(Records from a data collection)

..........

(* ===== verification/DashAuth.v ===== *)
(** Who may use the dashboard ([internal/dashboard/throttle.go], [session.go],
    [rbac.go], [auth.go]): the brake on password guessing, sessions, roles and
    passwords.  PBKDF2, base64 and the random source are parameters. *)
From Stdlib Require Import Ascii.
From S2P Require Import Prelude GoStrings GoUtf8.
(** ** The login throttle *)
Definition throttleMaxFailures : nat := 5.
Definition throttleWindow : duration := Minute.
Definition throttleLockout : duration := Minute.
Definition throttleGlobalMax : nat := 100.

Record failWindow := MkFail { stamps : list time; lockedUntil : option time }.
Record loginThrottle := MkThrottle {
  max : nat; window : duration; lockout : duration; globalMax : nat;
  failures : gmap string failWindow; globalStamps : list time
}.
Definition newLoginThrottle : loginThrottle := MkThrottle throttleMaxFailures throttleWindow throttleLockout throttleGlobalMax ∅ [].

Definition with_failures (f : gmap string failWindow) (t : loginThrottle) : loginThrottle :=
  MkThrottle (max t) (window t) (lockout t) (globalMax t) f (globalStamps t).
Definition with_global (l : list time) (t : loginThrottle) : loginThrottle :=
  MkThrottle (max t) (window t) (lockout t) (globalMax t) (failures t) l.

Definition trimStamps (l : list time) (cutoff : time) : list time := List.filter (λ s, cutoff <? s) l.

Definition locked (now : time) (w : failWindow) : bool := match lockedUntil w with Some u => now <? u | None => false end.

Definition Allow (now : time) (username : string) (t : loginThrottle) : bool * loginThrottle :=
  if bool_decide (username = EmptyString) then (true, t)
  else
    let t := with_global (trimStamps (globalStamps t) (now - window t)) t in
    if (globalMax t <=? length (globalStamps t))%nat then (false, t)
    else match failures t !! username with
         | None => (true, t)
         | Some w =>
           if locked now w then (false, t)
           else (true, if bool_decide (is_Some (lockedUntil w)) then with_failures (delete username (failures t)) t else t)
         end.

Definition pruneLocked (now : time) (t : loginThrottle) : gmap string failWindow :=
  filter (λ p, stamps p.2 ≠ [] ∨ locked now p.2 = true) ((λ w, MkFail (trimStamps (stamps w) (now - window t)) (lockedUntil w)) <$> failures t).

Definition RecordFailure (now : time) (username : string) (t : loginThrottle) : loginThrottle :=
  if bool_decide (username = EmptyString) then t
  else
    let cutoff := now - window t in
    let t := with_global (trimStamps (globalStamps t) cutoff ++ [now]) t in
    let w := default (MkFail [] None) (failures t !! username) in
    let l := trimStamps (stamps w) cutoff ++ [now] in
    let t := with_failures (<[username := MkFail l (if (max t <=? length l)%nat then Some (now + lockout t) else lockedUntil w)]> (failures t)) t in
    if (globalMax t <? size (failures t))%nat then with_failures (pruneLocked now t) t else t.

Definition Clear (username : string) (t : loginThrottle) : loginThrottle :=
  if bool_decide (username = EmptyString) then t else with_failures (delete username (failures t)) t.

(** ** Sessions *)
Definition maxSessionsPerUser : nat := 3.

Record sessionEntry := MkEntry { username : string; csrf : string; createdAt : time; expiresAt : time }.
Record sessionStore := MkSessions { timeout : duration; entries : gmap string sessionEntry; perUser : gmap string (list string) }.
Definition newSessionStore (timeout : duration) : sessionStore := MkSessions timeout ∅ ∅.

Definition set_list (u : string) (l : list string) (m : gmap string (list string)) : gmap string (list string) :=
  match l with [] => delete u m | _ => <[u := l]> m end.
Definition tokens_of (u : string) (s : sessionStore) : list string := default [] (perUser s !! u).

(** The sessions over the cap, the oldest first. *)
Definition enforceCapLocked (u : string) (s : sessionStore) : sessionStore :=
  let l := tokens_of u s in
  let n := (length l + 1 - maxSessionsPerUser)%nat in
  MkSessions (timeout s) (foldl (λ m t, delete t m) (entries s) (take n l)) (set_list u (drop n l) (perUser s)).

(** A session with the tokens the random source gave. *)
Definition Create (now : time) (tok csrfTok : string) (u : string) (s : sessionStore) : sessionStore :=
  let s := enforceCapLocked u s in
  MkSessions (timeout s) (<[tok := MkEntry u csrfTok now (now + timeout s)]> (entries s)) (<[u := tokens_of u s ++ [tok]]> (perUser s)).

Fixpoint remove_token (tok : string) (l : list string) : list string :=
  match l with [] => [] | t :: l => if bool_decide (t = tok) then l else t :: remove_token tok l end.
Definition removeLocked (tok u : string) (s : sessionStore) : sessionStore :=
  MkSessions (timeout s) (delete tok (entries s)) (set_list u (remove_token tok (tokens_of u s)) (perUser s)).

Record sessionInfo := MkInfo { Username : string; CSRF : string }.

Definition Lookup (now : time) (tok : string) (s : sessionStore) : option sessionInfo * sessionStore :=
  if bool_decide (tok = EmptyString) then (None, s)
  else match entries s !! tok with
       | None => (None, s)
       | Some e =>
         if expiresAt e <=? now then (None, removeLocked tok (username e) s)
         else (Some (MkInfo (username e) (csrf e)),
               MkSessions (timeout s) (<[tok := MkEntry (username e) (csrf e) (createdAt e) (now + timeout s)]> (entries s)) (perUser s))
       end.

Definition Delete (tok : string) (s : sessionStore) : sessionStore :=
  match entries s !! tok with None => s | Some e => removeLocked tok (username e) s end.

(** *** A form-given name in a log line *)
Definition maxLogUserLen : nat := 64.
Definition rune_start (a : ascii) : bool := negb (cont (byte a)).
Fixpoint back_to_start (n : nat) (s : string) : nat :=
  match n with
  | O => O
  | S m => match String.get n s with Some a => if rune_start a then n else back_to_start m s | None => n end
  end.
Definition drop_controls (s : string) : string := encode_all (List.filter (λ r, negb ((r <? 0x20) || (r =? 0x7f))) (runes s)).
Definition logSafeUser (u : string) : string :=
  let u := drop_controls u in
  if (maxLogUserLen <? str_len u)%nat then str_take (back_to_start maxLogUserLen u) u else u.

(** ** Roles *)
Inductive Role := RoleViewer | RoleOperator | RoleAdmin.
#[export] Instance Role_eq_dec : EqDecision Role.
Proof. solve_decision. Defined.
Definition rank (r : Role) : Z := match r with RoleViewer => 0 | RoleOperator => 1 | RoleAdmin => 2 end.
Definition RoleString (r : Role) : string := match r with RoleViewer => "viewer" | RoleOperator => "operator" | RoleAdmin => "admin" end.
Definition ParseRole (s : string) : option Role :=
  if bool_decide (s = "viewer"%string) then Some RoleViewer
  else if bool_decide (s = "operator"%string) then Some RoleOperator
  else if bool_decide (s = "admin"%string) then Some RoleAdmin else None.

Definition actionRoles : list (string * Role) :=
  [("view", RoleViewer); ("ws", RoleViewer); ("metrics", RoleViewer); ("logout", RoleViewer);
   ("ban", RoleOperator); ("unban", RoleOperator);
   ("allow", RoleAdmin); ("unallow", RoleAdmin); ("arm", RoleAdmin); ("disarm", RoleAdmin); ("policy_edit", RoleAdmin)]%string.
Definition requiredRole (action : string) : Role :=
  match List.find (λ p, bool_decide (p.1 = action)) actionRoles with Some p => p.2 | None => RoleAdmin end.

..........

TO DO
Every line above from the line with "if (globalMax t <?" to the line with "(** A session", inclusive, must be returned exactly; no other line belongs in the reply.

ANSWER BOX
    if (globalMax t <? size (failures t))%nat then with_failures (pruneLocked now t) t else t.

Definition Clear (username : string) (t : loginThrottle) : loginThrottle :=
  if bool_decide (username = EmptyString) then t else with_failures (delete username (failures t)) t.

(** ** Sessions *)
Definition maxSessionsPerUser : nat := 3.

Record sessionEntry := MkEntry { username : string; csrf : string; createdAt : time; expiresAt : time }.
Record sessionStore := MkSessions { timeout : duration; entries : gmap string sessionEntry; perUser : gmap string (list string) }.
Definition newSessionStore (timeout : duration) : sessionStore := MkSessions timeout ∅ ∅.

Definition set_list (u : string) (l : list string) (m : gmap string (list string)) : gmap string (list string) :=
  match l with [] => delete u m | _ => <[u := l]> m end.
Definition tokens_of (u : string) (s : sessionStore) : list string := default [] (perUser s !! u).

(** The sessions over the cap, the oldest first. *)
Definition enforceCapLocked (u : string) (s : sessionStore) : sessionStore :=
  let l := tokens_of u s in
  let n := (length l + 1 - maxSessionsPerUser)%nat in
  MkSessions (timeout s) (foldl (λ m t, delete t m) (entries s) (take n l)) (set_list u (drop n l) (perUser s)).

(** A session with the tokens the random source gave. *)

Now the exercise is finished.